(** ** Adapters *)

Record HTTPAdapter := { ha_URL : string; ha_Headers : gmap string string; ha_Timeout : Z }.
Record A2AAdapter := {
  aa_BaseURL : string; aa_Token : string; aa_Headers : gmap string string; aa_Method : string;
  aa_AcceptedOutputModes : list string; aa_ProtocolVersion : string; aa_Dialect : string; aa_Timeout : Z;
}.
Record CommandAdapter := {
  ca_Command : string; ca_Args : list string; ca_CWD : string; ca_EnvAllowlist : list string; ca_Timeout : Z;
}.
Record CodexAdapter := {
  xa_SessionIsolation : Sandbox.Config; xa_HostAuthConcurrency : string; xa_CodexBin : string; xa_BaseURL : string;
  xa_Workspace : string; xa_Sandbox : string; xa_Approval : string; xa_Model : string; xa_WebSearch : bool;
  xa_Timeout : Z; xa_MockResponse : string; xa_SessionReuse : bool; xa_SessionStore : string;
  xa_Env : option (list string); xa_EnvAllowlist : list string; xa_DelegationTargets : list string;
  xa_DelegationProxyBin : string; xa_DelegationBrokerRoot : string;
}.
(** The adapters [adapterFromEnv] makes; [NativeAdapter] is its configuration. *)
Inductive Adapter :=
  | AHTTP (a : HTTPAdapter)
  | AA2A (a : A2AAdapter)
  | ACommand (a : CommandAdapter)
  | ANative (Config : ProviderConfig)
  | ACodex (a : CodexAdapter).

(** [CodexAdapter.native] *)
Definition native (a : CodexAdapter) : ProviderConfig :=
  {| boundMCPTools := []; boundMCPDigest := ""; SessionIsolation := xa_SessionIsolation a;
     HostAuthConcurrency := xa_HostAuthConcurrency a; sandbox := None; toolPolicy := None;
     DelegationTargets := xa_DelegationTargets a; DelegationProxyBin := xa_DelegationProxyBin a;
     DelegationBrokerRoot := xa_DelegationBrokerRoot a; DelegationSocket := ""; Version := ""; Provider := "codex";
     Bin := xa_CodexBin a; Workspace := xa_Workspace a; Model := xa_Model a; ProviderConfig.Sandbox := xa_Sandbox a;
     Permission := ""; AllowedTools := []; Timeout := xa_Timeout a; SessionReuse := xa_SessionReuse a;
     SessionStorePath := xa_SessionStore a; WebSearch := xa_WebSearch a; CodexApproval := xa_Approval a;
     CodexBaseURL := xa_BaseURL a; ClaudeBaseURL := ""; Env := xa_Env a; EnvAllowlist := xa_EnvAllowlist a;
     ExecutionProfile := "" |}.

(** What the SDK fixes: defaults (durations in nanoseconds) and A2A names. *)
Record sdk := {
  DefaultCapacity : Z; DefaultClaimWait : Z; DefaultCommandWait : Z; DefaultHeartbeatInterval : Z;
  DefaultRetryMinimum : Z; DefaultRetryMaximum : Z; TransportAuto : string; A2AMethodMessageSend : string;
  NormalizeA2AJSONRPCMethodForDialect : string → string → string; NormalizeA2ADialect : string → string;
}.

Section node.
Context {UL : UnicodeLower} {JE : JsonErrors} (lib : sdk) (env : surroundings).

(** [mustGetwd] *)
Definition mustGetwd : string := default "." (wd env).

(** [inferAdapterMode] *)
Definition inferAdapterMode : string :=
  let set name := negb (bool_decide (get env (var name) = "")) in
  if set "HTTP_URL" then "http"
  else if set "A2A_BASE_URL" then "a2a"
  else if set "COMMAND" then "command"
  else if set "CODEX_WORKSPACE" || set "CODEX_BIN" then "codex"
  else "http".

(** [nativeWebSearchFromEnv] *)
Definition nativeWebSearchFromEnv (provider : string) : result bool :=
  let name := var (ToUpperASCII provider +:+ "_WEB_SEARCH") in
  let value := ToLower (TrimSpace (get env name)) in
  if bool_decide (value ∈ false_words) then Ok false
  else if bool_decide (value ∈ "" :: true_words) then Ok true
  else Err (ENew (name +:+ " must be a boolean")).

Definition number (name : string) (fallback : Z) : result Z := numberOption (get env (var name)) fallback (var name).
Definition strings (name : string) : result (list string) := parseJSONStringArray (get env (var name)) (var name).
Definition string_map (name : string) : result (gmap string string) := parseJSONMap (get env (var name)) (var name).
Definition checked_endpoint (baseURL : string) : result unit :=
  if bool_decide (baseURL = "") then Ok tt else check (ValidateModelEndpoint baseURL).

Definition a2a_dialect : string := defaultString (get env (var "A2A_DIALECT")) (get env (var "A2A_METHOD_DIALECT")).

(** The cases of [adapterFromEnv]. *)
Definition http_adapter (timeout : Z) (auth : string) : result Adapter :=
  _ ← unisolatedAdapterOptions env auth;
  headers ← string_map "HTTP_HEADERS";
  Ok (AHTTP {| ha_URL := get env (var "HTTP_URL"); ha_Headers := headers; ha_Timeout := duration timeout Millisecond |}).

Definition a2a_adapter (timeout : Z) (auth : string) : result Adapter :=
  _ ← unisolatedAdapterOptions env auth;
  headers ← string_map "A2A_HEADERS";
  modes ← strings "A2A_ACCEPTED_OUTPUT_MODES";
  Ok (AA2A {| aa_BaseURL := get env (var "A2A_BASE_URL"); aa_Token := get env "OPENLINKER_UPSTREAM_A2A_TOKEN";
              aa_Headers := headers;
              aa_Method := NormalizeA2AJSONRPCMethodForDialect lib
                             (defaultString (get env (var "A2A_METHOD")) (A2AMethodMessageSend lib)) a2a_dialect;
              aa_AcceptedOutputModes := modes; aa_ProtocolVersion := get env (var "A2A_PROTOCOL_VERSION");
              aa_Dialect := NormalizeA2ADialect lib a2a_dialect; aa_Timeout := duration timeout Millisecond |}).

Definition command_adapter (timeout : Z) (auth : string) (allowlist : list string) : result Adapter :=
  _ ← unisolatedAdapterOptions env auth;
  args ← strings "ARGS";
  let cwd := get env (var "CWD") in
  Ok (ACommand {| ca_Command := get env (var "COMMAND"); ca_Args := args;
                  ca_CWD := if bool_decide (cwd = "") then default "" (wd env) else cwd;
                  ca_EnvAllowlist := allowlist; ca_Timeout := duration timeout Millisecond |}).

Definition claude_adapter (auth : string) (allowlist : list string) : result Adapter :=
  isolation ← providerIsolationFromEnv env "claude" auth;
  let baseURL := get env (var "CLAUDE_BASE_URL") in
  _ ← checked_endpoint baseURL;
  nativeTimeout ← number "TIMEOUT_MS" (30 * 60000);
  webSearch ← nativeWebSearchFromEnv "claude";
  allowed ← strings "CLAUDE_ALLOWED_TOOLS";
  targets ← strings "DELEGATION_TARGETS";
  Ok (ANative
    {| boundMCPTools := []; boundMCPDigest := ""; SessionIsolation := isolation; HostAuthConcurrency := auth;
       sandbox := None; toolPolicy := None; DelegationTargets := targets;
       DelegationProxyBin := get env (var "DELEGATION_PROXY_BIN");
       DelegationBrokerRoot := get env (var "DELEGATION_BROKER_ROOT"); DelegationSocket := ""; Version := ""; Provider := "claude";
       Bin := defaultString (get env (var "CLAUDE_BIN")) "claude";
       Workspace := defaultString (get env (var "CLAUDE_WORKSPACE")) mustGetwd; Model := get env (var "CLAUDE_MODEL");
       ProviderConfig.Sandbox := ""; Permission := defaultString (get env (var "CLAUDE_PERMISSION")) "dontAsk";
       AllowedTools := allowed; Timeout := duration nativeTimeout Millisecond;
       SessionReuse := boolOption (get env (var "CLAUDE_SESSION_REUSE")) (Enabled isolation);
       SessionStorePath := get env (var "CLAUDE_SESSION_STORE"); WebSearch := webSearch; CodexApproval := "";
       CodexBaseURL := ""; ClaudeBaseURL := baseURL; Env := None; EnvAllowlist := allowlist; ExecutionProfile := "" |}).

Definition codex_adapter (auth : string) (allowlist : list string) : result Adapter :=
  isolation ← providerIsolationFromEnv env "codex" auth;
  webSearch ← nativeWebSearchFromEnv "codex";
  let baseURL := get env (var "CODEX_BASE_URL") in
  _ ← checked_endpoint baseURL;
  targets ← strings "DELEGATION_TARGETS";
  codexTimeout ← number "TIMEOUT_MS" (30 * 60000);
  Ok (ACodex
    {| xa_SessionIsolation := isolation; xa_HostAuthConcurrency := auth; xa_DelegationTargets := targets;
       xa_DelegationProxyBin := get env (var "DELEGATION_PROXY_BIN");
       xa_DelegationBrokerRoot := get env (var "DELEGATION_BROKER_ROOT");
       xa_CodexBin := defaultString (get env (var "CODEX_BIN")) "codex"; xa_BaseURL := baseURL;
       xa_Workspace := defaultString (get env (var "CODEX_WORKSPACE")) mustGetwd;
       xa_Sandbox := defaultString (get env (var "CODEX_SANDBOX")) "read-only";
       xa_Approval := defaultString (get env (var "CODEX_APPROVAL")) "never"; xa_Model := get env (var "CODEX_MODEL");
       xa_WebSearch := webSearch; xa_Timeout := duration codexTimeout Millisecond;
       xa_MockResponse := get env (var "CODEX_MOCK_RESPONSE");
       xa_SessionReuse := boolOption (get env (var "CODEX_SESSION_REUSE")) (Enabled isolation);
       xa_SessionStore := get env (var "CODEX_SESSION_STORE"); xa_Env := None; xa_EnvAllowlist := allowlist |}).

(** [adapterFromEnv] *)
Definition adapterFromEnv (mode : string) : result Adapter :=
  timeout ← number "TIMEOUT_MS" (15 * 60000);
  let auth := get env (var "HOST_AUTH_CONCURRENCY") in
  if negb (bool_decide (auth ∈ [""; "serial"; "client-managed"]))
  then Err (ENew "HOST_AUTH_CONCURRENCY must be serial or client-managed")
  else
    let allowlist := parseCommaList (get env (var "ENV_ALLOWLIST")) in
    if bool_decide (mode ∈ ["http"; "openclaw"]) then http_adapter timeout auth
    else if bool_decide (mode = "a2a") then a2a_adapter timeout auth
    else if bool_decide (mode = "command") then command_adapter timeout auth allowlist
    else if bool_decide (mode = "claude") then claude_adapter auth allowlist
    else if bool_decide (mode = "codex") then codex_adapter auth allowlist
    else if bool_decide (mode = "module") then
      Err (ENew "module adapter is not supported by the Go agent node; use http, command, openclaw, a2a, codex, or claude")
    else Err (ENew ("unsupported OPENLINKER_AGENT_NODE_ADAPTER=" +:+ mode)).

(** [helperFromEnv] *)
Definition helperFromEnv (adapterMode : string) : result (option LocalHelperServer) :=
  let mode := ToLower (defaultString (get env (var "HELPER")) "auto") in
  enabled ← (if bool_decide (mode = "auto") then Ok (bool_decide (adapterMode ∈ ["http"; "openclaw"; "command"]))
             else if bool_decide (mode ∈ true_words) then Ok true
             else if bool_decide (mode ∈ false_words) then Ok false
             else Err (ENew ("invalid OPENLINKER_AGENT_NODE_HELPER=" +:+ mode +:+ "; use auto, true, or false")));
  if enabled : bool then
    port ← number "HELPER_PORT" 0;
    Ok (Some (fresh_server (defaultString (get env (var "HELPER_HOST")) "127.0.0.1") port))
  else Ok None.

(** [publicA2AFromEnv] *)
Definition publicA2AFromEnv : result (option Lifecycle.PublicA2AServer) :=
  if negb (boolOption (get env (var "PUBLIC_A2A")) false) then Ok None
  else
    port ← number "PUBLIC_A2A_PORT" 0;
    Ok (Some (Lifecycle.new (defaultString (get env (var "PUBLIC_A2A_HOST")) "127.0.0.1") port
                (defaultString (get env (var "PUBLIC_A2A_SLUG")) "agent-node")
                (defaultString (get env (var "PUBLIC_A2A_NAME")) "OpenLinker Agent Node")
                (get env (var "PUBLIC_A2A_DESCRIPTION")) (get env "OPENLINKER_PUBLIC_A2A_TOKEN"))).

(** The configured part of [Node]. *)
Record Node := {
  OpenLinkerURL : string; RuntimeURL : string; Transport : string; NodeID : string; AgentID : string; AgentToken : string;
  DataDir : string; MTLSCertFile : string; MTLSKeyFile : string; MTLSCAFile : string; MTLSServerName : string;
  Capacity : Z; ClaimWait : Z; CommandWait : Z; HeartbeatInterval : Z; RetryMinimum : Z; RetryMaximum : Z;
  node_Adapter : Adapter; node_Helper : option LocalHelperServer; node_PublicA2A : option Lifecycle.PublicA2AServer;
}.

════════

→ **Task description**: Looking at the entries above, can you reproduce exactly the lines from the one that holds "xa_Workspace : string;" through the one that holds "xa_Env : option", and only those?

→ **The answer**:
  xa_Workspace : string; xa_Sandbox : string; xa_Approval : string; xa_Model : string; xa_WebSearch : bool;
  xa_Timeout : Z; xa_MockResponse : string; xa_SessionReuse : bool; xa_SessionStore : string;
  xa_Env : option (list string); xa_EnvAllowlist : list string; xa_DelegationTargets : list string;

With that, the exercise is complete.